The public sector is an integral part of the economy, not separate from it. Find me a business that has two cash registers, one for government employees’ purchases and one for everyone else. In every corner of Oregon the private sector benefits directly and indirectly from public spending.
The economic flat-earthers ignore headlines like “State hospital project provides an economic injection for Oregon businesses” and instead complain that public sector employment has not fallen like private sector employment during the Great Recession. Never mind the role the public sector has played as a safety net for the private sector and its employees. Never mind the thousands of private sector jobs throughout Oregon that are directly or indirectly the result of public sector spending, including jobs on the state mental hospital construction project, in the health care industry made possible with Medicaid dollars, with private businesses that provide food to government office buildings and meetings, and with private sector providers of services to emotionally disturbed children and to our elderly and disabled at long-term care facilities, to name a few. Never mind that we all should be thankful the public sector was the last actor standing in the face of the worldwide economic collapse.
Instead, the economic flat-earthers try to whip up public employment envy as a way to mask their own refusal to acknowledge the reality that private sector employers need a healthy public sector.
So how should Oregon’s legislators counter the economic flat-earthers?
I think the best practice would be to bring evidence of its absurdity directly to Oregonians throughout the state.
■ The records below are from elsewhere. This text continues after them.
(* ===== verification/GcSpec.v ===== *)
(** * Collection keeps the store

    A collection moves the live segments of a victim zone and resets it.
    [gc_step] relates the states of the layer around one call of the collector:
    no reader notices, and no segment arrives in the victim. *)

From S2P Require Import Bytes Float64 Zbc Backend Segment Emulator ZoneManager WriteBuffer Gc Ztl ZtlInv ZtlSpec.

(** ** The map when data goes straight to the device, and when a zone is emptied *)
Section device.
Context {D : Type} `{ZonedDeviceSpec D} {Old : OldZones}.
Implicit Types w : WBD D.

Abbreviation zones w := (zm_zones (md_zm (wd_md w))).
Abbreviation free w := (zm_freeList (md_zm (wd_md w))).
Abbreviation buffers w := (wb_buffers (wd_buf w)).

Definition wbd_set_dev (d : D) w : WBD D := mkWBD (wd_buf w) (mkZMD (md_zm (wd_md w)) d).

(** [w] with [data] written to the device at the write pointer of a zone. *)
Definition wbd_direct (zoneID wp n : Z) (d : D) w : WBD D :=
  mkWBD (wd_buf w) (mkZMD (UpdateWritePointer zoneID (wp + n) (md_zm (wd_md w))) d).

Lemma in_zone_unique w z1 z2 a b :
  wbd_wf w → in_zone (md_zm (wd_md w)) z1 a → in_zone (md_zm (wd_md w)) z2 b → a = b → z1 = z2.
Proof. intros Hwf H1 H2 ->. eapply in_zone_inj; [apply (wbd_md _ Hwf)|done|done]. Qed.

Lemma direct_appended zoneID data n w zi d :
  wbd_wf w → 0 ≤ zoneID → zoneID ∉ free w → zones w !! Z.to_nat zoneID = Some zi →
  0 < n → zi_StartLBA zi ≤ zi_WritePointer zi →
  zi_WritePointer zi + n ≤ zi_StartLBA zi + zi_SizeSectors zi →
  buffers w !! zoneID = None →
  dev_wf d → Device_Capacity d = Device_Capacity (md_dev (wd_md w)) →
  ZoneSize d = ZoneSize (md_dev (wd_md w)) →
  (∀ l, 0 ≤ l < Device_Capacity (md_dev (wd_md w)) →
    dev_sector d l = if bool_decide (zi_WritePointer zi ≤ l < zi_WritePointer zi + n)
                     then sec data (l - zi_WritePointer zi) else dev_sector (md_dev (wd_md w)) l) →
  appended zoneID data n zi w (wbd_direct zoneID (zi_WritePointer zi) n d w).
Proof.
  intros Hwf Hid Hni Hzi Hn Hlow Hfit Hb Hd Hcap Hzs Hsec. pose proof (wbd_md _ Hwf) as Hmd.
  assert (Hzm : md_zm (wd_md (wbd_direct zoneID (zi_WritePointer zi) n d w)) =
    zm_alter_zone zoneID (zi_set_wp (zi_WritePointer zi + n)) (md_zm (wd_md w))).
  { simpl. unfold UpdateWritePointer, zone_out_of_range. pose proof (lookup_lt_Some _ _ _ Hzi).
    by destruct (Z.leb_spec (len (zones w)) zoneID); [unfold len in *; lia|]. }
  assert (Hmd' : md_wf (mkZMD (zm_alter_zone zoneID (zi_set_wp (zi_WritePointer zi + n))
                                 (md_zm (wd_md w))) d)).
  { destruct (md_wf_alter (wd_md w) zoneID (zi_set_wp (zi_WritePointer zi + n)) Hmd Hid Hni ltac:(done)).
    split; simpl in *; rw ?Hcap ?Hzs //. }
  split; [|exact Hzm|done|simpl; by rw Hb|].
  - split; [rw -Hzm in Hmd'; exact Hmd'|apply Hwf|]. intros z b Hzb.
    change (buffers w !! z = Some b) in Hzb.
    destruct (wbd_buf _ Hwf _ _ Hzb) as (Hok & Hz0 & Hzni & z' & Hz' & Hr).
    assert (z ≠ zoneID) by (intros ->; congruence). rw Hzm. split_and!; [done|done|done|].
    exists z'. split; [|done]. simpl. rw list_lookup_alter_ne //. lia.
  - intros z lba Hin. pose proof (in_zone_cap _ _ _ Hmd Hin) as Hl.
    unfold phys_sector. simpl. destruct (decide (z = zoneID)) as [->|Hne].
    + rw Hb Hsec //. by repeat case_bool_decide; try tauto.
    + rw Hsec // (bool_decide_false (z = zoneID ∧ _)); [tauto|]. rw bool_decide_false //.
      intros Hr. apply Hne. eapply (in_zone_inj (wd_md w)); [done|exact Hin|].
      exists zi. split_and!; [done|done|lia|lia].
Qed.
Any business that does business directly with the state — a contract to provide services or supplies, work on a public works construction job, receive a tax credit subsidy, or benefit from a publicly-funded program such as those provided by job training or small business development centers — should be required by the Legislature to make public presentations about the important role that public sector spending had on their business or to put “your tax dollars at work” notices on their trucks, buildings, letterhead and such.
Oregonians would be well served by hearing firsthand from the businesses that accrue the benefits exactly how public sector spending is part of the economy. Imagine how many people would hear about government’s important role among private-sector businesses in Oregon if just the 100 Oregon businesses benefiting from just the Oregon State Hospital job had each made two community presentations about the importance of that work to their business?
People would remember the stories the businesses told. And just as they know that the earth isn’t flat, more Oregonians would know from the business community itself that the public sector is an important part of the economy in Oregon.
Charles Sheketoff is executive director of the Oregon Center for Public Policy.